In 2007 after leaving McCann Erickson, Guinness took the position of Art Director at Lonsdale Saatchi and Saatchi. His work on the "it matters" campaign won the Western Union's North American/Caribbean advertising account in October 2007. The "it matters" campaign went on to win six Awards in 2008 at the 9th AAATT Advertising Awards including the "Best Integrated Campaign of the Year" award. Lonsdale Saatchi and Saatchi also won 33 awards that night. Guinness won 18 awards in 2009 at the CAF ADDY Awards including Best of Show Overall for the body of work on Western Union, Best of Show Print for the "it matters" Support Ad and Best of Show TV for the Blink Olympic Television Commercial.

In 2010 Guinness's work on Volvo gained him his second AAF US National ADDY Award in the category of "Video Sales Presentation". Animal Instinct, a spot for the 2010 FIFA world Cup garnered him a 2010 Animae Caribe Best Use of Animation in the Media Award, along with three CAF Gold ADDYs, the 2011 CAF Addys Judge's Choice for Creative Excellence, three 4AAF Gold ADDYs, the 2011 4AAF Charlie Award for Self Promotion, the 7th TIAF Best Advertisement Animation Award and a Silver ADDY at the AAF US National ADDY Awards. His short film Pothound for the TTSPCA was nominated for a 2012 Vimeo Award.
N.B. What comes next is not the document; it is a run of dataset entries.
Lemma failed_switch_is_atomic_witness :
  let fetched := get_dns_record Example.env_write_rejected "example.com" "A" Example.w2 in
  let '(result, s', w') :=
    _switch_to_server Example.cfg1 Example.env_write_rejected "B" Example.s0 Example.w2 in
  (exists b, result = Ok b) /\
  (dns_reply Example.env_write_rejected (clock Example.w2) <> Served \/
   current_record Example.cfg1 Example.w2 = None ->
     fst fetched = None) /\
  (forall sc r,
     dns_reply Example.env_write_rejected (clock (snd fetched)) <> Served ->
     fst (update_dns_record Example.env_write_rejected (rec_id r) "example.com" (ip sc)
            "A" 300 (snd fetched)) = false) /\
  (fst fetched = None ->
     result = Ok false /\ s' = Example.s0 /\ puts_issued Example.w2 w' = 0%nat /\
     zone w' = zone Example.w2) /\
  (forall sc r,
     lookup_server "B" (servers Example.cfg1) = Some sc ->
     fst fetched = Some r ->
     fst (update_dns_record Example.env_write_rejected (rec_id r) "example.com" (ip sc)
            "A" 300 (snd fetched)) = false ->
     result = Ok false /\ s' = Example.s0 /\ puts_issued Example.w2 w' = 1%nat /\
     zone w' = zone Example.w2) /\
  (result = Ok false -> s' = Example.s0) /\
  (puts_issued Example.w2 w' <= 1)%nat.
Proof.
  exact (failed_switch_is_atomic Example.cfg1 Example.env_write_rejected "B"
           Example.s0 Example.w2).
Defined.

(** The store rejects the write: the switch reports failure, A stays
    active with the counts as they were, and the record still points at A. *)
Example rejected_write_changes_nothing :
  let '(result, s', w') :=
    _switch_to_server Example.cfg1 Example.env_write_rejected "B" Example.s0 Example.w2 in
  result = Ok false /\ s' = Example.s0 /\
  current_record Example.cfg1 w' = Some Example.record0 /\
  puts_issued Example.w2 w' = 1%nat.
Proof. repeat split; reflexivity. Qed.

Lemma fallback_is_first_minimum_witness :
  exists n, first_minimum (servers Example.cfg_tie) n /\
    forall s w, _get_highest_priority_server Example.cfg_tie s w = (Ok n, s, w).
Proof. exact (fallback_is_first_minimum Example.cfg_tie). Defined.

(** Two servers share priority 1: the fallback is B, configured before A. *)
Example fallback_tie_returns_first :
  _get_highest_priority_server Example.cfg_tie Example.s0 Example.w0 =
    (Ok "B", Example.s0, Example.w0).
Proof. reflexivity. Qed.

Lemma active_server_invariant_witness :
  let boot := DNSFailover Example.cfg Example.env_A_down Example.w0 in
  let cycle := check_and_failover Example.cfg Example.env_A_down
                 (snd (fst boot)) (snd boot) in
  exists n, current_active_server (fst cycle) = Some n /\ n ∈ names Example.cfg.
Proof.
  intros boot cycle.
  apply (proj1 (active_server_invariant Example.cfg Example.env_A_down)
           (fst cycle) (snd cycle)).
  apply (reach_cycle _ _ (snd (fst boot)) (snd boot)).
  - apply (reach_init _ _ Example.w0). reflexivity.
  - reflexivity.
Defined.

(** ** Further properties of the engine *)

(** *** What every operation preserves *)

Section Preservation.

Context (cfg : Config) (env : Env).

(** A property of the engine that survives every health check and every
    switch survives every method of the engine. *)
Variable P : Engine -> Prop.

Hypothesis check_preserves : forall n s w r s' w',
  _check_server_health cfg env n s w = (r, s', w') -> P s -> P s'.

Hypothesis switch_preserves : forall n s w r s' w',
  _switch_to_server cfg env n s w = (r, s', w') -> P s -> P s'.

Lemma scan_candidates_preserves l : forall s w r s' w',
  scan_candidates cfg env l s w = (r, s', w') -> P s -> P s'.
Proof.
  induction l as [|[n sc] l IH]; intros s w r s' w'; simpl.
  - intros [= <- <- <-]. auto.
  - unfold bind at 1, get_self at 1.
    destruct (bool_decide (Some n = current_active_server s)); [apply IH|].
    unfold bind at 1.
    destruct (_check_server_health cfg env n s w) as [[r1 s1] w1] eqn:Hcheck.
    intros Hrest HP. pose proof (check_preserves _ _ _ _ _ _ Hcheck HP) as HP1.
    destruct r1 as [[|]|x].
    + injection Hrest as <- <- <-. exact HP1.
    + eapply IH; eauto.
    + injection Hrest as <- <- <-. exact HP1.
Qed.

Lemma status_entries_preserves l : forall s w r s' w',
  status_entries cfg env l s w = (r, s', w') -> P s -> P s'.
Proof.
  induction l as [|[n sc] l IH]; intros s w r s' w'; simpl.
  - intros [= <- <- <-]. auto.
  - unfold bind at 1.
    destruct (_check_server_health cfg env n s w) as [[r1 s1] w1] eqn:Hcheck.
    intros Hrest HP. pose proof (check_preserves _ _ _ _ _ _ Hcheck HP) as HP1.
    destruct r1 as [h|x].
    + unfold bind at 1, get_count at 1 in Hrest.
      destruct (failure_counts s1 !! n) as [c|].
      * unfold bind at 1 in Hrest.
        destruct (status_entries cfg env l s1 w1) as [[r2 s2] w2] eqn:Hrec.
        pose proof (IH _ _ _ _ _ Hrec HP1) as HP2.
        destruct r2; injection Hrest as <- <- <-; exact HP2.
      * injection Hrest as <- <- <-. exact HP1.
    + injection Hrest as <- <- <-. exact HP1.
Qed.

Lemma get_status_preserves s w r s' w' :
  get_status cfg env s w = (r, s', w') -> P s -> P s'.
Proof.
  unfold get_status, bind, get_self, io, ret. simpl.
  destruct (status_entries cfg env (servers cfg) s w) as [[r1 s1] w1] eqn:Hrun.
  intros Hrest HP. pose proof (status_entries_preserves _ _ _ _ _ _ Hrun HP) as HP1.
  destruct r1; injection Hrest as <- <- <-; exact HP1.
Qed.

Lemma check_and_failover_preserves s w :
  P s -> P (fst (check_and_failover cfg env s w)).
Proof.
  intros HP. unfold check_and_failover, check_and_failover_body.
  unfold bind at 1, get_self at 1.
  destruct (current_active_server s) as [a|]; [|exact HP].
  destruct (negb (truthy (Some a))); [exact HP|].
  unfold bind at 1.
  destruct (_check_server_health cfg env a s w) as [[r1 s1] w1] eqn:Hcheck.
  pose proof (check_preserves _ _ _ _ _ _ Hcheck HP) as HP1.
  destruct r1 as [[|]|x]; try exact HP1.
  unfold bind at 1, get_count at 1.
  destruct (failure_counts s1 !! a) as [c|]; [|exact HP1].
  destruct (failure_threshold cfg <=? c); [|exact HP1].
  unfold bind at 1, _get_next_available_server.
  destruct (scan_candidates cfg env (sorted_by_priority (servers cfg)) s1 w1)
    as [[r2 s2] w2] eqn:Hscan.
  pose proof (scan_candidates_preserves _ _ _ _ _ _ Hscan HP1) as HP2.
  destruct r2 as [[n|]|x]; try exact HP2.
  destruct (truthy (Some n)); [|exact HP2].
  unfold bind at 1.
  destruct (_switch_to_server cfg env n s2 w2) as [[r3 s3] w3] eqn:Hswitch.
  pose proof (switch_preserves _ _ _ _ _ _ Hswitch HP2) as HP3.
  destruct r3; exact HP3.
Qed.

End Preservation.

(** *** The counters stay well formed *)

Section Counters.

Context (cfg : Config) (env : Env).

Lemma counts_wf_cover s : counts_wf cfg s -> counts_cover cfg s.
Proof. intros [Hdom _] n Hn. apply Hdom, Hn. Qed.

Lemma with_count_wf s n c :
  counts_wf cfg s -> n ∈ names cfg -> 0 <= c -> counts_wf cfg (with_count s n c).
Proof.
  intros [Hdom Hpos] Hn Hc. split.
  - intros m. simpl. rewrite lookup_insert. case_decide as Hm.
    + subst m. split; [intros _; exact Hn|eauto].
    + apply Hdom.
  - intros m d. simpl. rewrite lookup_insert. case_decide as Hm.
    + intros [= <-]. exact Hc.
    + apply Hpos.
Qed.

Lemma check_health_wf n s w r s' w' :
  _check_server_health cfg env n s w = (r, s', w') ->
  counts_wf cfg s -> counts_wf cfg s'.
Proof.
  unfold _check_server_health, server_config, bind, io, ret, raise, get_count, set_count.
  destruct (lookup_server n (servers cfg)) as [sc|] eqn:Hl; simpl.
  - pose proof (lookup_server_name _ _ _ Hl) as Hn.
    destruct (check_server_healthy_at cfg env sc w) as (e & He & ->).
    destruct (healthy_at cfg env (clock w) sc).
    + intros [= <- <- <-] Hwf. apply (with_count_wf s n 0); auto. lia.
    + destruct (failure_counts s !! n) as [c|] eqn:Hc; intros [= <- <- <-] Hwf; [|exact Hwf].
      apply (with_count_wf s n (c + 1)); auto.
      destruct Hwf as [_ Hpos]. specialize (Hpos n c Hc). lia.
  - intros [= <- <- <-]. auto.
Qed.

Lemma switch_wf n s w r s' w' :
  _switch_to_server cfg env n s w = (r, s', w') ->
  counts_wf cfg s -> counts_wf cfg s'.
Proof.
  intros Hrun Hwf.
  destruct (switch_outcome cfg env n s w r s' w' Hrun)
    as [[-> _]|(sc & rec & g & Hl & -> & _)]; [exact Hwf|].
  apply (with_count_wf s n 0 Hwf); [eapply lookup_server_name, Hl|lia].
Qed.

(** [__init__] gives every configured server the count 0 and creates no
    other counter. *)
Lemma initial_counts_lookup n :
  initial_counts cfg !! n = if decide (n ∈ names cfg) then Some 0 else None.
Proof.
  unfold initial_counts, names.
  assert (H : forall (l : list (string * ServerConfig)) (m : gmap string Z),
             foldl (fun m x => <[fst x := 0]> m) m l !! n =
               if decide (n ∈ map fst l) then Some 0 else m !! n).
  { induction l as [|x l IH]; intros m.
    - simpl. destruct (decide (n ∈ [])) as [Hin|_]; [inversion Hin|reflexivity].
    - change (foldl (fun m x => <[fst x := 0]> m) m (x :: l))
        with (foldl (fun m x => <[fst x := 0]> m) (<[fst x := 0]> m) l).
      rewrite IH. change (map fst (x :: l)) with (fst x :: map fst l).
      destruct (decide (n ∈ map fst l)) as [Hin|Hnot];
        destruct (decide (n ∈ fst x :: map fst l)) as [Hin'|Hnot']; try reflexivity.
      + exfalso. apply Hnot'. right. exact Hin.
      + apply elem_of_cons in Hin' as [->|Hin']; [apply lookup_insert_eq|contradiction].
      + apply lookup_insert_ne. intros Heq. apply Hnot'. rewrite <- Heq. left. }
  rewrite H. destruct (decide _); [reflexivity|apply lookup_empty].
Qed.

Lemma constructor_wf w r s w' :
  DNSFailover cfg env w = (r, s, w') -> counts_wf cfg s.
Proof.
  assert (Hinit : forall a, counts_wf cfg {| current_active_server := a;
                                            failure_counts := initial_counts cfg |}).
  { intros a. split; simpl.
    - intros n. rewrite initial_counts_lookup. destruct (decide (n ∈ names cfg)).
      + split; eauto.
      + split; [intros [? [=]]|contradiction].
    - intros n c. rewrite initial_counts_lookup.
      destruct (decide _); intros [= <-]. lia. }
  unfold DNSFailover, _determine_current_active_server, bind, io.
  rewrite get_dns_record_run.
  assert (Hfallback : forall v,
            default_to_highest_priority cfg
              {| current_active_server := None; failure_counts := initial_counts cfg |} v
              = (r, s, w') -> counts_wf cfg s).
  { intros v. unfold default_to_highest_priority, bind, get_self, set_active,
      _get_highest_priority_server, ret, raise. simpl.
    destruct (servers cfg) as [|x l]; intros [= <- <- <-]; apply Hinit. }
  destruct (fst (get_dns_record env (domain_name cfg) (record_type cfg) w)) as [rec|].
  - destruct (find_by_ip (rec_content rec) (servers cfg)) as [n|].
    + intros [= <- <- <-]. apply Hinit.
    + apply Hfallback.
  - apply Hfallback.
Qed.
Its follow up Captain T&T became the first film from the Caribbean to screen at the San Diego Comic-Con Film Festival.

Guinness now owns and operates a design, film and animation agency and has served as the President of the Caribbean Advertising Federation. He has won more than 100 awards locally, regionally and internationally.

==Notable awards and selections==
- 2006 Animae Caribe Awards: Most Successful Commercial Animation - bmobile Passion Anime (Fifa World Cup 2006)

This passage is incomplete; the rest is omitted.